MATERIAL FOR THE TASK →
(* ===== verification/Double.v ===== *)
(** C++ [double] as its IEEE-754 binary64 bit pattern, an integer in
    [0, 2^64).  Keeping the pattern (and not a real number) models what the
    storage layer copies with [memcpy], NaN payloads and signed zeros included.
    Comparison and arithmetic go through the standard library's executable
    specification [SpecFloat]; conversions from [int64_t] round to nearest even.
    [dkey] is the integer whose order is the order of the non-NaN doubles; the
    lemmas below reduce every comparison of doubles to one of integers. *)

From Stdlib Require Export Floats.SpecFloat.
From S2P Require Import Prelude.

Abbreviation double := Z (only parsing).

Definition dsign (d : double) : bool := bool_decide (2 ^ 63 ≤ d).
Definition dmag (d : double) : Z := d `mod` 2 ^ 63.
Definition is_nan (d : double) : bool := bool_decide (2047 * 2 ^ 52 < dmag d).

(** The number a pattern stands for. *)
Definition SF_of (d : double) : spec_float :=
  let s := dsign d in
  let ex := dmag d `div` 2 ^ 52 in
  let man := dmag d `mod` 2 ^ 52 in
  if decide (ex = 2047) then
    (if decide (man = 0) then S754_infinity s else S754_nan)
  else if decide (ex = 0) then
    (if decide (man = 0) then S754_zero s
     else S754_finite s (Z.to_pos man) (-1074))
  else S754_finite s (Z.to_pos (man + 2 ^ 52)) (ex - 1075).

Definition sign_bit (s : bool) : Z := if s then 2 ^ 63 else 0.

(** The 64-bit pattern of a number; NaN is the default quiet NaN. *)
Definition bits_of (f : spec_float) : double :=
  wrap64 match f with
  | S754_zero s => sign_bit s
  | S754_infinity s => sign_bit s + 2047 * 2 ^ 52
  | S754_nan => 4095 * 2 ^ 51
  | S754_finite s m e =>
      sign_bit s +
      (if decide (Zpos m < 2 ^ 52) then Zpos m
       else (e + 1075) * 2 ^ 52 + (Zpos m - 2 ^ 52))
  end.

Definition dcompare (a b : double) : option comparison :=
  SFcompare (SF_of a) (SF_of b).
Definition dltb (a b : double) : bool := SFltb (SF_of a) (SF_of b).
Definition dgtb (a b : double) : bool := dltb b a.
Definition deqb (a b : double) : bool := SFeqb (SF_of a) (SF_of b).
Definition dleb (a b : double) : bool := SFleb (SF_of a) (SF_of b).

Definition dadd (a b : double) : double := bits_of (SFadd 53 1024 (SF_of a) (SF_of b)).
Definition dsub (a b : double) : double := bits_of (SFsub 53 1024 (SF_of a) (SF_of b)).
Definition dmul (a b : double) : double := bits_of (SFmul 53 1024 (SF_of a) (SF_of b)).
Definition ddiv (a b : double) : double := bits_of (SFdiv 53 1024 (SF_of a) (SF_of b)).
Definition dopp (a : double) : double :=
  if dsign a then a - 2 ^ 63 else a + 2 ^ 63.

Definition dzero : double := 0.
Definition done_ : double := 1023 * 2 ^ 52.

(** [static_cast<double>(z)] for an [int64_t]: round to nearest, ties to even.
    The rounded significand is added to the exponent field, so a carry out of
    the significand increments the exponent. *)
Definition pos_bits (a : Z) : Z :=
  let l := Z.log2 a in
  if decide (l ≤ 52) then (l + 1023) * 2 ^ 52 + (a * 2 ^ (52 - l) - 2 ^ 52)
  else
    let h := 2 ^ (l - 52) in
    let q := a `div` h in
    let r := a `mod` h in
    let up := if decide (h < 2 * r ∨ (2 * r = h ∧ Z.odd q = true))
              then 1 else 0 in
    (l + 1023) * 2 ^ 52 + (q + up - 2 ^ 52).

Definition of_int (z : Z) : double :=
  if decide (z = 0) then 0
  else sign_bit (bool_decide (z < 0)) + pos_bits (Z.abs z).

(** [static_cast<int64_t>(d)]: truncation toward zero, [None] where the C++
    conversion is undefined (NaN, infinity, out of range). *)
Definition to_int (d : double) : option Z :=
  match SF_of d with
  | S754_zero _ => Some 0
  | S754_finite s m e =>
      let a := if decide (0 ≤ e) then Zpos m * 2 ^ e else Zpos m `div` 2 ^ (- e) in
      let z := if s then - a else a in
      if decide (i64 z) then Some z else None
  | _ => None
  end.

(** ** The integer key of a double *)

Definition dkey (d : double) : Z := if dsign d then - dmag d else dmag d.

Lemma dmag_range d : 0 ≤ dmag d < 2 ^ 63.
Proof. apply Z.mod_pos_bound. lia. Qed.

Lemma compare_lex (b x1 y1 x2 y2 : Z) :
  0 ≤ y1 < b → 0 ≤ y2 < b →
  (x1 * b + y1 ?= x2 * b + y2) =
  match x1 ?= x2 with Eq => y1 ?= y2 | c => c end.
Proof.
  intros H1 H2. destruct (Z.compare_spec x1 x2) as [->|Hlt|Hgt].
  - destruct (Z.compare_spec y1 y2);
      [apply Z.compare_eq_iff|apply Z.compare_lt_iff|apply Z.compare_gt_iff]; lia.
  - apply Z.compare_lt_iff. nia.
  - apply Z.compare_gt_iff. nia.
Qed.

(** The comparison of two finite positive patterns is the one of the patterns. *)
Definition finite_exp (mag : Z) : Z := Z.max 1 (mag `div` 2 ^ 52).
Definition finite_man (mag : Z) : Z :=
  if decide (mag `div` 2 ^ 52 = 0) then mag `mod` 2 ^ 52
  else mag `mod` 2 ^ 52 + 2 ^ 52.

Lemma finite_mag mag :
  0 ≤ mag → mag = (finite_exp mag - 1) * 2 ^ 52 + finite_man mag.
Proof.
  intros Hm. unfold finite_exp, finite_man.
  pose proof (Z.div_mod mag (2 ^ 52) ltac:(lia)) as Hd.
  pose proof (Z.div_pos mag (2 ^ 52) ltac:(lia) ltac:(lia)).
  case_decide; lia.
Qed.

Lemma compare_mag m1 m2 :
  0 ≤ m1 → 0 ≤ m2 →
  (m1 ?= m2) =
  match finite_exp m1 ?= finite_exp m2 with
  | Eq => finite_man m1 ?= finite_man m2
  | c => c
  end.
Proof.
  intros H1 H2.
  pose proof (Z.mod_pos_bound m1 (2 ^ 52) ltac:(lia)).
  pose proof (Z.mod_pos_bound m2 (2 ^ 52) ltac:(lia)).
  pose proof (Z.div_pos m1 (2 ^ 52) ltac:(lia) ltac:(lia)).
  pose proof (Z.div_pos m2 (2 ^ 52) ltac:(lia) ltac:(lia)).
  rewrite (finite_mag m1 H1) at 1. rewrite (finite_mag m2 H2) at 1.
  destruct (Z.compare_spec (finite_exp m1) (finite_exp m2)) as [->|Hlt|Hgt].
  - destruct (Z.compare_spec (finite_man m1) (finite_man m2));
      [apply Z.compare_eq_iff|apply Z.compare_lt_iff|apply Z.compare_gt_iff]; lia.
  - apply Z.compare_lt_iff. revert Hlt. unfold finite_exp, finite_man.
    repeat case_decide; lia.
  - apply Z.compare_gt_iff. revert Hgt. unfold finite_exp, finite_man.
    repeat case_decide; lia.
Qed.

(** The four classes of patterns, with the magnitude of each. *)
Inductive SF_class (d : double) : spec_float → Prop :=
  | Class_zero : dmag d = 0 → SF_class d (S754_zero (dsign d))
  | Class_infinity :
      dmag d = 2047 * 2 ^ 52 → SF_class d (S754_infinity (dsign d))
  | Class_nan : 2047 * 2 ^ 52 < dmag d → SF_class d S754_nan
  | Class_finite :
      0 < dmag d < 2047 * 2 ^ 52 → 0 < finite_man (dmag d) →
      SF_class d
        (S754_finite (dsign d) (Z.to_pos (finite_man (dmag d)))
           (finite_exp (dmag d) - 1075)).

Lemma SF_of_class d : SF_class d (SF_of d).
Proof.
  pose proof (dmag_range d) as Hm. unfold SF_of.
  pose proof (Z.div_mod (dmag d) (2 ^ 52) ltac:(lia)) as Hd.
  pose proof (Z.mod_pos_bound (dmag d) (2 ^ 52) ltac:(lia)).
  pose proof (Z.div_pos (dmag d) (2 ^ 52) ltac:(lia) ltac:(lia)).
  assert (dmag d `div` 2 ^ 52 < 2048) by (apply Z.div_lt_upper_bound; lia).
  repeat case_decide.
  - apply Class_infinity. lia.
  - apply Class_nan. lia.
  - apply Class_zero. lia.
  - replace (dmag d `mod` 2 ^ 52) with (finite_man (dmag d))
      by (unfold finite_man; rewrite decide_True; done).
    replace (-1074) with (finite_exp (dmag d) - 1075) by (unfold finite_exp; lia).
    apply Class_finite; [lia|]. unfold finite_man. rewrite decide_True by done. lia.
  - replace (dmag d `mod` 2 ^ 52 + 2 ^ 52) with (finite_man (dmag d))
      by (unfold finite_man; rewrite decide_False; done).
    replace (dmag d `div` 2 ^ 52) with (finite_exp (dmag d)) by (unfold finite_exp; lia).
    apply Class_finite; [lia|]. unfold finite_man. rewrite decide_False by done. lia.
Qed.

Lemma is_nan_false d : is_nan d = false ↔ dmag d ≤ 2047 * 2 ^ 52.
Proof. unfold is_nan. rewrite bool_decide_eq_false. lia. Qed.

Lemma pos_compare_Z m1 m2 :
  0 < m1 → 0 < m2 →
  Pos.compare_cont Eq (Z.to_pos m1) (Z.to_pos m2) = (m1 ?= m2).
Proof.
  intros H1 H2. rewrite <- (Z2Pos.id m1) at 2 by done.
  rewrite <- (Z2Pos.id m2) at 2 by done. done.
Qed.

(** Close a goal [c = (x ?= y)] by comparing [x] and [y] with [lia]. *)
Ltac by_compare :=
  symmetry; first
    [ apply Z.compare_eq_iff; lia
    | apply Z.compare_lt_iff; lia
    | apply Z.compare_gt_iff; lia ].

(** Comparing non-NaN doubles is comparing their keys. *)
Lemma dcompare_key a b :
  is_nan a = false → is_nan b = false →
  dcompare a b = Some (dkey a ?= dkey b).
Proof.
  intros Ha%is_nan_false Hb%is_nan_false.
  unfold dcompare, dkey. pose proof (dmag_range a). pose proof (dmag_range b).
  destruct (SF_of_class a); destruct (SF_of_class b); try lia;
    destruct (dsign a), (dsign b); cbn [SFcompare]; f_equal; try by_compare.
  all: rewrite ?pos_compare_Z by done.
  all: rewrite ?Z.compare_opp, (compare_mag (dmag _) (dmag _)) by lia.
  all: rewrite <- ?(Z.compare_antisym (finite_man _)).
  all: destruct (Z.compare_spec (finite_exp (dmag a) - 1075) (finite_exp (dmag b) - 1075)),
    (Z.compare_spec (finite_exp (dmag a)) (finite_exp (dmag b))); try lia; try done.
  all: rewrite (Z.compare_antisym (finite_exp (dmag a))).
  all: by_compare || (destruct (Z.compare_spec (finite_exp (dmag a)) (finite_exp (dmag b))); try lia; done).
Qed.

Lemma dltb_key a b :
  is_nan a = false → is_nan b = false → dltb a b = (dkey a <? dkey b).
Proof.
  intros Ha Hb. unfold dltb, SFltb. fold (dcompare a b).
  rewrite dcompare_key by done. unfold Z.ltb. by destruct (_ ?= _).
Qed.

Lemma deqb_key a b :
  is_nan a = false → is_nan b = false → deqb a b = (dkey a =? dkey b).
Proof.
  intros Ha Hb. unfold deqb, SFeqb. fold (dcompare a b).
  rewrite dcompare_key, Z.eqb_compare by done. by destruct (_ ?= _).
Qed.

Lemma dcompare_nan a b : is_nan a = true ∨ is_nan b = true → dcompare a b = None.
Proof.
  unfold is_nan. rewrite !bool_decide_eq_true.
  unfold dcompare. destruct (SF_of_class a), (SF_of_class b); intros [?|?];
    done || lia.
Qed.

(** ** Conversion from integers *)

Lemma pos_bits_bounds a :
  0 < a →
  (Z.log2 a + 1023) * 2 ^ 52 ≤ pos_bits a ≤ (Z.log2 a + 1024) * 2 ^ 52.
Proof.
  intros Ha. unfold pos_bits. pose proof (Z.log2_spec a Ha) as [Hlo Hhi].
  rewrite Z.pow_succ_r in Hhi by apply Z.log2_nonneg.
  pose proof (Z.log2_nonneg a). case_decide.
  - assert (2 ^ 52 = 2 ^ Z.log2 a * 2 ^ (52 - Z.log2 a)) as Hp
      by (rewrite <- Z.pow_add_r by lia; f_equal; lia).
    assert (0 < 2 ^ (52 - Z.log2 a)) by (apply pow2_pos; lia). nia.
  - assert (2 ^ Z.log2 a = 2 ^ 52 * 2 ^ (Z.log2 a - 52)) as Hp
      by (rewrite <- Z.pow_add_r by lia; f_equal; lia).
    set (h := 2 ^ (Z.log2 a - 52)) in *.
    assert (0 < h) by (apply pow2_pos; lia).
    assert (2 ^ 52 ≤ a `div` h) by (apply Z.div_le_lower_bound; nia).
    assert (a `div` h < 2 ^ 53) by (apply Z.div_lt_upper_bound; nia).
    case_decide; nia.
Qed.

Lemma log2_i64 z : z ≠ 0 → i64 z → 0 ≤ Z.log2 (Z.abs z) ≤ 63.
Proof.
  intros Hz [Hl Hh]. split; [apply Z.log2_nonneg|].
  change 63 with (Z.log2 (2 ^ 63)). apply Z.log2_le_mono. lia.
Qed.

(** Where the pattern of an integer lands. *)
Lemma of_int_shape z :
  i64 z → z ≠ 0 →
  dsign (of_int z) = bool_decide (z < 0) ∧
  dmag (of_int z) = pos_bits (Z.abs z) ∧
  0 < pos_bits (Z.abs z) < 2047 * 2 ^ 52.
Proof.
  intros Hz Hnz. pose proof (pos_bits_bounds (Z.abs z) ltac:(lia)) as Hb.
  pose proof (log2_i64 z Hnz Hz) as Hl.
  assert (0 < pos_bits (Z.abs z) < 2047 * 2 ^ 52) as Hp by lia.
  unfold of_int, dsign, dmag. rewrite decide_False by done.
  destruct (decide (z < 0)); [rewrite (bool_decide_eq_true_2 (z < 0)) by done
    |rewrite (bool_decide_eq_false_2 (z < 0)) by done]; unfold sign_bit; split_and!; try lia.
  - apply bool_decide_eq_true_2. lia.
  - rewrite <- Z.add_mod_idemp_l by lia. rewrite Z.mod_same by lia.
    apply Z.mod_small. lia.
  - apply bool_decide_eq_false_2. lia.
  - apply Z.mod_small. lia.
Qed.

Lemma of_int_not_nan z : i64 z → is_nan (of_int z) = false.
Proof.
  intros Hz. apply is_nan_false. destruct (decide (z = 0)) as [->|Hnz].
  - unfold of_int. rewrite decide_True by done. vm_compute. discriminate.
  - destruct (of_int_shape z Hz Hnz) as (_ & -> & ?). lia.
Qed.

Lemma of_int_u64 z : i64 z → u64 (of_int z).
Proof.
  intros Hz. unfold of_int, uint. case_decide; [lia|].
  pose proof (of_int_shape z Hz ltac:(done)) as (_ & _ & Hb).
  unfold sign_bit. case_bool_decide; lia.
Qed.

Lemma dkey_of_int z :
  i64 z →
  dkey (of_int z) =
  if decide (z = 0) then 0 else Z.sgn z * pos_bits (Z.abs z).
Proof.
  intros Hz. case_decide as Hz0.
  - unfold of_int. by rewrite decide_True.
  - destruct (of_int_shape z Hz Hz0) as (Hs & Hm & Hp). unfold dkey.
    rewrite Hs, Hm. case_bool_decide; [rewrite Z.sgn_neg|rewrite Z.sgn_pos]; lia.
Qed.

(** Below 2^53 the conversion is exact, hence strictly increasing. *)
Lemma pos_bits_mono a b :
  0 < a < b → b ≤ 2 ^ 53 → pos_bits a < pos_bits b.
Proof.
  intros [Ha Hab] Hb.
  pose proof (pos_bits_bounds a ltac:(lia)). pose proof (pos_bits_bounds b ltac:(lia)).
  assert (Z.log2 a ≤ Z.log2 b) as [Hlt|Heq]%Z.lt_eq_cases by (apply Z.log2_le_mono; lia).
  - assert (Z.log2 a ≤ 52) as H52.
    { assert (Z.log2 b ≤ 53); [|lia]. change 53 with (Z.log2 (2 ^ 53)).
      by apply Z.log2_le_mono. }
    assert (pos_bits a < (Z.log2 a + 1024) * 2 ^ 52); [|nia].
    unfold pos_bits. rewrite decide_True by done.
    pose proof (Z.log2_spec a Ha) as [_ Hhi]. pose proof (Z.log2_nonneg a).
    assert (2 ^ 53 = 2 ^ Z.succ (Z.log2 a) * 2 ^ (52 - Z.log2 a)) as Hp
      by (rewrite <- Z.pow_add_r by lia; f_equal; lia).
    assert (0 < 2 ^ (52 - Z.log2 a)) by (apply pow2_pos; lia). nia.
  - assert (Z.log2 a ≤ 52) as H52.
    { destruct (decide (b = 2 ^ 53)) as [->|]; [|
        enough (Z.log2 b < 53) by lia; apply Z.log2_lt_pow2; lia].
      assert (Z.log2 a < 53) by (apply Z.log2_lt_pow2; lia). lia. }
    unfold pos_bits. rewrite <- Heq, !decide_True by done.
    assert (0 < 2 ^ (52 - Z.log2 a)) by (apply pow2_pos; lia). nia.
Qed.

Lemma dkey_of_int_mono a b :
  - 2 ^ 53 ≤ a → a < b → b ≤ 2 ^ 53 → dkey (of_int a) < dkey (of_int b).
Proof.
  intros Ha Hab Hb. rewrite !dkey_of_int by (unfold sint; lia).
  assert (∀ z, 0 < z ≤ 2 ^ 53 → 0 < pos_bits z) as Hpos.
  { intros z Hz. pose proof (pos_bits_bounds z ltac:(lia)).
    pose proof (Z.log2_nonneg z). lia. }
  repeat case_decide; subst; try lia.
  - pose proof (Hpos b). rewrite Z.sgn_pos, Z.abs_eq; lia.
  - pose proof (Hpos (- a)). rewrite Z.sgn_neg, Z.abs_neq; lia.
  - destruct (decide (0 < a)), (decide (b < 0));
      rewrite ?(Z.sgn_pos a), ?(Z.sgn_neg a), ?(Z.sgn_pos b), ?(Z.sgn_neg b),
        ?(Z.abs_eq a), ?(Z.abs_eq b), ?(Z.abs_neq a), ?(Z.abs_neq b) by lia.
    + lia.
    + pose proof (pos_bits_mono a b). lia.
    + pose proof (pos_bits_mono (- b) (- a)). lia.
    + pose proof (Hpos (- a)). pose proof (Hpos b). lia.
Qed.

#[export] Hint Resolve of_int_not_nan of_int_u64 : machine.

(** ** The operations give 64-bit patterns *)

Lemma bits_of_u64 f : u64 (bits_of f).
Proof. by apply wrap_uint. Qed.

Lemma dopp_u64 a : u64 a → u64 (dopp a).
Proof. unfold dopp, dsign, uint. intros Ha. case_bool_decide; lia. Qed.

ABOUT THIS EXERCISE → Using the material above, transcribe exactly the lines from the line with "(if decide (Zpos" to the line with "let a := if"; both count, and nothing else goes in.

TASK RESULT →
      (if decide (Zpos m < 2 ^ 52) then Zpos m
       else (e + 1075) * 2 ^ 52 + (Zpos m - 2 ^ 52))
  end.

Definition dcompare (a b : double) : option comparison :=
  SFcompare (SF_of a) (SF_of b).
Definition dltb (a b : double) : bool := SFltb (SF_of a) (SF_of b).
Definition dgtb (a b : double) : bool := dltb b a.
Definition deqb (a b : double) : bool := SFeqb (SF_of a) (SF_of b).
Definition dleb (a b : double) : bool := SFleb (SF_of a) (SF_of b).

Definition dadd (a b : double) : double := bits_of (SFadd 53 1024 (SF_of a) (SF_of b)).
Definition dsub (a b : double) : double := bits_of (SFsub 53 1024 (SF_of a) (SF_of b)).
Definition dmul (a b : double) : double := bits_of (SFmul 53 1024 (SF_of a) (SF_of b)).
Definition ddiv (a b : double) : double := bits_of (SFdiv 53 1024 (SF_of a) (SF_of b)).
Definition dopp (a : double) : double :=
  if dsign a then a - 2 ^ 63 else a + 2 ^ 63.

Definition dzero : double := 0.
Definition done_ : double := 1023 * 2 ^ 52.

(** [static_cast<double>(z)] for an [int64_t]: round to nearest, ties to even.
    The rounded significand is added to the exponent field, so a carry out of
    the significand increments the exponent. *)
Definition pos_bits (a : Z) : Z :=
  let l := Z.log2 a in
  if decide (l ≤ 52) then (l + 1023) * 2 ^ 52 + (a * 2 ^ (52 - l) - 2 ^ 52)
  else
    let h := 2 ^ (l - 52) in
    let q := a `div` h in
    let r := a `mod` h in
    let up := if decide (h < 2 * r ∨ (2 * r = h ∧ Z.odd q = true))
              then 1 else 0 in
    (l + 1023) * 2 ^ 52 + (q + up - 2 ^ 52).

Definition of_int (z : Z) : double :=
  if decide (z = 0) then 0
  else sign_bit (bool_decide (z < 0)) + pos_bits (Z.abs z).

(** [static_cast<int64_t>(d)]: truncation toward zero, [None] where the C++
    conversion is undefined (NaN, infinity, out of range). *)
Definition to_int (d : double) : option Z :=
  match SF_of d with
  | S754_zero _ => Some 0
  | S754_finite s m e =>
      let a := if decide (0 ≤ e) then Zpos m * 2 ^ e else Zpos m `div` 2 ^ (- e) in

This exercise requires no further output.